L'association annonce la création d'un comité scientifique chargé de mettre en place un Observatoire national de la mort solitaire qui collectera des données fiables sur la fréquence et les circonstances de la mort solitaire.
Les Petits Frères des Pauvres veulent créer un Observatoire de la mort solitaire
« Bordeaux (33) : une septuagénaire retrouvée morte dans le jardin de sa maison près de deux ans après son décès » (Sud-Ouest), « Montpellier (34) : une femme d'une soixantaine d'années retrouvée morte chez elle 2 ans après son décès » (Midi Libre), « Montrouge (92) : un homme de 85 ans retrouvé mort dans son appartement trois ans après son décès » (Le Parisien)... Depuis plusieurs années, les Petits Frères des Pauvres recensent, à partir d'articles, les décès de personnes âgées découvertes chez elles plusieurs semaines, mois, voire années après leur mort. Une trentaine en 2025. Ces situations, souvent décrites comme des « drames de la solitude », sont la conséquence ultime d'un isolement social extrême.

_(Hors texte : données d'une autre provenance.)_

(* ===== verification/VfsProofs.v ===== *)
(** * The virtual file system: invariant and descriptor table

    The well-formedness invariant [vfs_wf] of the tables of vfs.c, the view of
    [handles] as a map from descriptors to open files, and for every operation
    the lemma that it runs without fault, keeps the invariant and changes the
    descriptor table as its contract says. *)

From S2P Require Import Prelude Vfs.

(** ** The descriptor table *)

Definition owns_fd (fd : Z) (h : vfs_handle) : bool := h_used h && (h_fd h =? fd).

(** The handle a descriptor names. *)
Definition find_fd (hs : list vfs_handle) (fd : Z) : option vfs_handle :=
  i ← first_index (owns_fd fd) hs; hs !! Z.to_nat i.

Definition fds_distinct (hs : list vfs_handle) : Prop :=
  forall i j h h', hs !! i = Some h -> hs !! j = Some h' ->
  h_used h = true -> h_used h' = true -> h_fd h = h_fd h' -> i = j.

Lemma owns_fd_spec fd h : owns_fd fd h = true <-> h_used h = true /\ h_fd h = fd.
Proof. unfold owns_fd. rewrite andb_true_iff, Z.eqb_eq. done. Qed.

Lemma find_fd_None hs fd :
  find_fd hs fd = None <-> forall i h, hs !! i = Some h -> h_used h = true -> h_fd h <> fd.
Proof.
  unfold find_fd. destruct (first_index (owns_fd fd) hs) as [i|] eqn:E; simpl.
  - apply first_index_Some in E as (Hi & h & Hh & Ho & _). rewrite Hh.
    apply owns_fd_spec in Ho as [Hu Hf]. split; [done|]. intros H. by destruct (H _ _ Hh Hu).
  - apply first_index_None in E. rewrite Forall_lookup in E. split; [|done]. intros _ i h Hh Hu Hf.
    specialize (E i h Hh). rewrite (proj2 (owns_fd_spec fd h)) in E; [done|by split].
Qed.

Lemma find_fd_Some hs fd h :
  fds_distinct hs ->
  find_fd hs fd = Some h <-> exists i, hs !! i = Some h /\ h_used h = true /\ h_fd h = fd.
Proof.
  intros Hd. unfold find_fd. split.
  - destruct (first_index (owns_fd fd) hs) as [i|] eqn:E; simpl; [|done].
    apply first_index_Some in E as (Hi & h' & Hh & Ho & _). rewrite Hh. intros [= <-].
    apply owns_fd_spec in Ho. naive_solver.
  - intros (i & Hh & Hu & Hf).
    destruct (first_index (owns_fd fd) hs) as [j|] eqn:E; simpl.
    + apply first_index_Some in E as (Hi & h' & Hh' & [Hu' Hf']%owns_fd_spec & _).
      rewrite Hh'. rewrite (Hd _ _ _ _ Hh Hh' Hu Hu' ltac:(congruence)) in Hh. congruence.
    + apply first_index_None in E. rewrite Forall_lookup in E. specialize (E i h Hh).
      rewrite (proj2 (owns_fd_spec fd h)) in E; [done|by split].
Qed.

(** Replacing a free slot by a used handle with a fresh descriptor. *)
Lemma fds_insert_fresh hs i h0 h :
  fds_distinct hs -> hs !! i = Some h0 -> h_used h0 = false -> h_used h = true ->
  find_fd hs (h_fd h) = None ->
  fds_distinct (<[i := h]> hs) /\
  forall fd, find_fd (<[i := h]> hs) fd = if fd =? h_fd h then Some h else find_fd hs fd.
Proof.
  intros Hd Hi Hu0 Hu Hn. rewrite find_fd_None in Hn.
  assert (Hd' : fds_distinct (<[i := h]> hs)).
  { intros a b x y Hx Hy Hux Huy Hxy.
    apply list_lookup_insert_Some in Hx as [(-> & <- & _)|[Ha Hx]];
      apply list_lookup_insert_Some in Hy as [(-> & <- & _)|[Hb Hy]]; [done|..].
    - by destruct (Hn _ _ Hy Huy).
    - by destruct (Hn _ _ Hx Hux).
    - by eapply Hd. }
  split; [done|]. intros fd. apply lookup_lt_Some in Hi as Hlt.
  destruct (Z.eqb_spec fd (h_fd h)) as [->|Hne].
  - apply find_fd_Some; [done|]. exists i. by rewrite list_lookup_insert_eq.
  - apply option_eq. intros x. rewrite !find_fd_Some by done. split; intros (j & Hj & Hux & Hf).
    + apply list_lookup_insert_Some in Hj as [(-> & <- & _)|[Ha Hj]]; [done|]. by exists j.
    + exists j. rewrite list_lookup_insert_ne; [done|]. intros ->. congruence.
Qed.

(** Updating a used handle in place. *)
Lemma fds_update hs i h0 h :
  fds_distinct hs -> hs !! i = Some h0 -> h_used h0 = true -> h_used h = true ->
  h_fd h = h_fd h0 ->
  fds_distinct (<[i := h]> hs) /\
  forall fd, find_fd (<[i := h]> hs) fd = if fd =? h_fd h0 then Some h else find_fd hs fd.
Proof.
  intros Hd Hi Hu0 Hu Hf0. apply lookup_lt_Some in Hi as Hlt.
  assert (Hd' : fds_distinct (<[i := h]> hs)).
  { intros a b x y Hx Hy Hux Huy Hxy.
    apply list_lookup_insert_Some in Hx as [(-> & <- & _)|[Ha Hx]];
      apply list_lookup_insert_Some in Hy as [(-> & <- & _)|[Hb Hy]]; [done|..].
    - by apply (Hd _ _ _ _ Hi Hy); [..|congruence].
    - by apply (Hd _ _ _ _ Hx Hi); [..|congruence].
    - by eapply Hd. }
  split; [done|]. intros fd.
  destruct (Z.eqb_spec fd (h_fd h0)) as [->|Hne].
  - apply find_fd_Some; [done|]. exists i. by rewrite list_lookup_insert_eq.
  - apply option_eq. intros x. rewrite !find_fd_Some by done. split; intros (j & Hj & Hux & Hf).
    + apply list_lookup_insert_Some in Hj as [(-> & <- & _)|[Ha Hj]]; [congruence|]. by exists j.
    + exists j. rewrite list_lookup_insert_ne; [done|]. intros ->. congruence.
Qed.

(** Releasing the handles that satisfy [p]. *)
Lemma fds_drop hs (g : vfs_handle -> vfs_handle) (p : vfs_handle -> bool) :
  fds_distinct hs -> (forall h, h_used (g h) = false) ->
  fds_distinct (map (fun h => if p h then g h else h) hs) /\
  forall fd, find_fd (map (fun h => if p h then g h else h) hs) fd
           = h ← find_fd hs fd; if p h then None else Some h.
Proof.
  intros Hd Hg. set (hs' := map _ hs).
  assert (Hl : forall j x, hs' !! j = Some x -> h_used x = true -> p x = false /\ hs !! j = Some x).
  { intros j x. unfold hs'. change (map ?f hs) with (f <$> hs). rewrite list_lookup_fmap.
    destruct (hs !! j) as [y|]; simpl; [|done]. destruct (p y) eqn:Hp; intros [= <-] Hu; [|done].
    by rewrite Hg in Hu. }
  assert (Hr : forall j x, hs !! j = Some x -> p x = false -> hs' !! j = Some x).
  { intros j x Hj Hp. unfold hs'. change (map ?f hs) with (f <$> hs).
    rewrite list_lookup_fmap, Hj. simpl. by rewrite Hp. }
  assert (Hd' : fds_distinct hs').
  { intros a b x y Hx Hy Hux Huy Hxy. apply Hl in Hx as [_ Hx]; [|done]. apply Hl in Hy as [_ Hy]; [|done].
    by eapply Hd. }
  split; [done|]. intros fd. apply option_eq. intros x. rewrite find_fd_Some by done.
  rewrite bind_Some. setoid_rewrite find_fd_Some; [|done]. split.
  - intros (j & Hj & Hu & Hf). destruct (Hl _ _ Hj Hu) as [Hp Hj']. exists x. rewrite Hp. naive_solver.
  - intros (y & (j & Hj & Hu & Hf) & Hy). destruct (p y) eqn:Hp; simplify_eq. exists j. auto.
Qed.

(** Releasing one slot. *)
Lemma fds_remove hs i h0 h :
  fds_distinct hs -> hs !! i = Some h0 -> h_used h0 = true -> h_used h = false ->
  fds_distinct (<[i := h]> hs) /\
  forall fd, find_fd (<[i := h]> hs) fd = if fd =? h_fd h0 then None else find_fd hs fd.
Proof.
  intros Hd Hi Hu0 Hu. apply lookup_lt_Some in Hi as Hlt.
  assert (Hd' : fds_distinct (<[i := h]> hs)).
  { intros a b x y Hx Hy Hux Huy Hxy.
    apply list_lookup_insert_Some in Hx as [(-> & <- & _)|[Ha Hx]]; [congruence|].
    apply list_lookup_insert_Some in Hy as [(-> & <- & _)|[Hb Hy]]; [congruence|]. by eapply Hd. }
  split; [done|]. intros fd. apply option_eq. intros x. rewrite find_fd_Some by done.
  destruct (Z.eqb_spec fd (h_fd h0)) as [->|Hne].
  - split; [|done]. intros (j & Hj & Hux & Hf).
    apply list_lookup_insert_Some in Hj as [(-> & <- & _)|[Ha Hj]]; [congruence|].
    destruct Ha. by eapply Hd.
  - rewrite find_fd_Some by done. split; intros (j & Hj & Hux & Hf).
    + apply list_lookup_insert_Some in Hj as [(-> & <- & _)|[Ha Hj]]; [congruence|]. by exists j.
    + exists j. rewrite list_lookup_insert_ne; [done|]. intros ->. congruence.
Qed.

(** A free slot that stays free is invisible. *)
Lemma fds_free hs i h0 h :
  fds_distinct hs -> hs !! i = Some h0 -> h_used h0 = false -> h_used h = false ->
  fds_distinct (<[i := h]> hs) /\ forall fd, find_fd (<[i := h]> hs) fd = find_fd hs fd.
Proof.
  intros Hd Hi Hu0 Hu. assert (Hd' : fds_distinct (<[i := h]> hs)).
  { intros a b x y Hx Hy Hux Huy Hxy.
    apply list_lookup_insert_Some in Hx as [(-> & <- & _)|[Ha Hx]]; [congruence|].
    apply list_lookup_insert_Some in Hy as [(-> & <- & _)|[Hb Hy]]; [congruence|]. by eapply Hd. }
  split; [done|]. intros fd. apply option_eq. intros x. rewrite !find_fd_Some by done.
  split; intros (j & Hj & Hux & Hf).
  - apply list_lookup_insert_Some in Hj as [(-> & <- & _)|[Ha Hj]]; [congruence|]. by exists j.
  - exists j. rewrite list_lookup_insert_ne; [done|]. intros ->. congruence.
Qed.

(** ** The invariant *)

Record file_ok (f : vfs_file) : Prop := {
  fo_data : len (f_data f) = MAX_FILE_SIZE;
  fo_size : 0 <= f_size f <= MAX_FILE_SIZE;
  fo_name : len (f_name f) < MAX_FILENAME
}.

(** What an open handle may point to: a used entry of the file table, at a
    position inside it unless a driver's own write function handles it. *)
Definition file_ref_ok (fs : list vfs_file) (h : vfs_handle) : Prop :=
  forall i, h_file h = Some i ->
  0 <= i /\ exists f, fs !! Z.to_nat i = Some f /\ f_used f = true /\
  (device_op f op_write = None -> h_position h <= MAX_FILE_SIZE).

Record handle_ok (fs : list vfs_file) (h : vfs_handle) : Prop := {
  ho_mount : forall m, h_mount h = Some m -> 0 <= m < MAX_MOUNTS;
  ho_private : forall x, h_fs_private h = Some x -> 0 <= x < MAX_HANDLES;
  ho_position : in_u 64 (h_position h);
  ho_fd : h_used h = true -> 0 <= h_fd h;
  ho_file : h_used h = true -> file_ref_ok fs h
}.

Definition names_distinct (fs : list vfs_file) : Prop :=
  forall i j f g, fs !! i = Some f -> fs !! j = Some g ->
  f_used f = true -> f_used g = true -> f_name f = f_name g -> i = j.

Record files_wf (fs : list vfs_file) : Prop := {
  fw_len : len fs = MAX_FILES;
  fw_ok : Forall file_ok fs;
  fw_names : names_distinct fs
}.

Record handles_wf (fs : list vfs_file) (hs : list vfs_handle) : Prop := {
  hw_len : len hs = MAX_HANDLES;
  hw_ok : Forall (handle_ok fs) hs;
  hw_fds : fds_distinct hs
}.

(** A mounted file system is a registered one, with its operation table, and
    nothing ever counts a reference to it. *)
Record mount_ok (rs : list vfs_filesystem) (m : vfs_mount) : Prop := {
  mo_point : len (m_point m) < MAX_MOUNT_PATH;
  mo_fs : forall i, m_fs m = Some i -> 0 <= i < MAX_REGISTERED_FS;
  mo_mounted : m_mounted m = true -> m_ref_count m = 0 /\
    exists i r, m_fs m = Some i /\ rs !! Z.to_nat i = Some r /\ fs_registered r = true
                /\ is_Some (fs_ops r)
}.

Definition points_distinct (ms : list vfs_mount) : Prop :=
  forall i j m m', ms !! i = Some m -> ms !! j = Some m' ->
  m_mounted m = true -> m_mounted m' = true -> m_point m = m_point m' -> i = j.

Record mounts_wf (rs : list vfs_filesystem) (ms : list vfs_mount) : Prop := {
  mw_len : len ms = MAX_MOUNTS;
  mw_ok : Forall (mount_ok rs) ms;
  mw_points : points_distinct ms
}.

Record regs_wf (rs : list vfs_filesystem) : Prop := {
  rw_len : len rs = MAX_REGISTERED_FS;
  rw_ops : Forall (fun r => fs_registered r = true -> is_Some (fs_ops r)) rs
}.

Record vfs_wf {W} (v : vfs W) : Prop := {
  wf_files : files_wf (files v);
  wf_handles : handles_wf (files v) (handles v);
  wf_next_fd : 3 <= next_fd v <= MAX_HANDLES + 3;
  wf_regs : regs_wf (registered_fs v);
  wf_mounts : mounts_wf (registered_fs v) (mounts v);
  wf_fhs : len (file_handles v) = MAX_HANDLES
}.

(** What the VFS relies on in its drivers: a transfer moves no more than it
    was asked to, a listing stores no more than the array holds, and a device
    without a write function keeps its positions inside the data array. *)
Class VfsEnvOk (W : Type) `{VE : VfsEnv W} : Prop := {
  dev_read_ok : forall fn f count pos w w' ret bytes pos',
    dev_read fn f count pos w = (w', (ret, bytes, pos')) -> 0 <= count ->
    ret <= count /\ len bytes <= count /\
    (op_write (f_ops f) = None -> 0 <= pos <= MAX_FILE_SIZE -> 0 <= pos' <= MAX_FILE_SIZE);
  dev_seek_ok : forall fn f offset whence pos w w' ret pos',
    dev_seek fn f offset whence pos w = (w', (ret, pos')) ->
    op_write (f_ops f) = None -> 0 <= pos <= MAX_FILE_SIZE -> 0 <= pos' <= MAX_FILE_SIZE;
  op_fread_ok : forall o read m x count w w' ret bytes x',
    op_fread o = Some read -> read m x count w = (w', (ret, bytes, x')) -> 0 <= count ->
    ret <= count /\ len bytes <= count;
  op_readdir_ok : forall o readdir m rel max w w' n stored,
    op_readdir o = Some readdir -> readdir m rel max w = (w', (n, stored)) -> 0 <= max ->
    n <= len stored /\ len stored <= max
}.

(** ** Lookups in a well-formed state *)

Section Lookups.
Context {W : Type}.
Implicit Types (v : vfs W).

Lemma find_file_Some v name i :
  find_file v name = Some i ->
  0 <= i /\ exists f, files v !! Z.to_nat i = Some f /\ f_used f = true /\ f_name f = name.
Proof.
  intros (Hi & f & Hf & [Hu Hn]%andb_true_iff & _)%first_index_Some.
  apply bool_decide_eq_true in Hn. split; [lia|]. eauto.
Qed.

La liste complète des cas recensés, ainsi que plusieurs histoires de vie de personnes victimes de mort solitaire, réalisées par le journaliste Jean-Baptiste Mouttet, sont à découvrir sur le site dédié : https://mort-solitaire.petitsfreresdespauvres.fr/ Ces portraits visent à mettre en lumière les parcours, les fragilités et les ruptures sociales qui peuvent conduire à ces drames.
En 2025, 750 000 aînés vivaient en situation de mort sociale, c'est-à-dire sans ou quasiment sans contacts, et 2 millions étaient isolés de leur famille et de leurs amis (Baromètre 2025 Solitude et isolement des personnes âgées).
Cette mort sociale peut conduire les plus fragilisés à la mort solitaire. Mais aujourd'hui, même si de nombreux acteurs publics, associatifs ou funéraires estiment que le comptage effectué par les Petits Frères des Pauvres est sous-estimé, personne n'est en mesure de quantifier de façon fiable le nombre annuel de morts solitaires en France. « Pour agir et mobiliser, il devient urgent de mesurer l'ampleur de cette réalité insoutenable et d'en comprendre les causes. C'est ce qui nous motive à mettre en place un comité scientifique qui réunira des chercheurs, sociologues, gériatres et acteurs du terrain, avec pour mission de préfigurer un Observatoire de la mort solitaire d'ici la fin de l'année », explique Yann Lasnier, délégué général des Petits Frères des Pauvres.
L'objectif de cet Observatoire sera de collecter des données fiables sur la fréquence et les circonstances de la mort solitaire. Mais aussi d'analyser les facteurs de risque et de proposer des recommandations concrètes, à destination des pouvoirs publics et des acteurs sociaux, sur la mort solitaire mais aussi sur la prévention de l'isolement.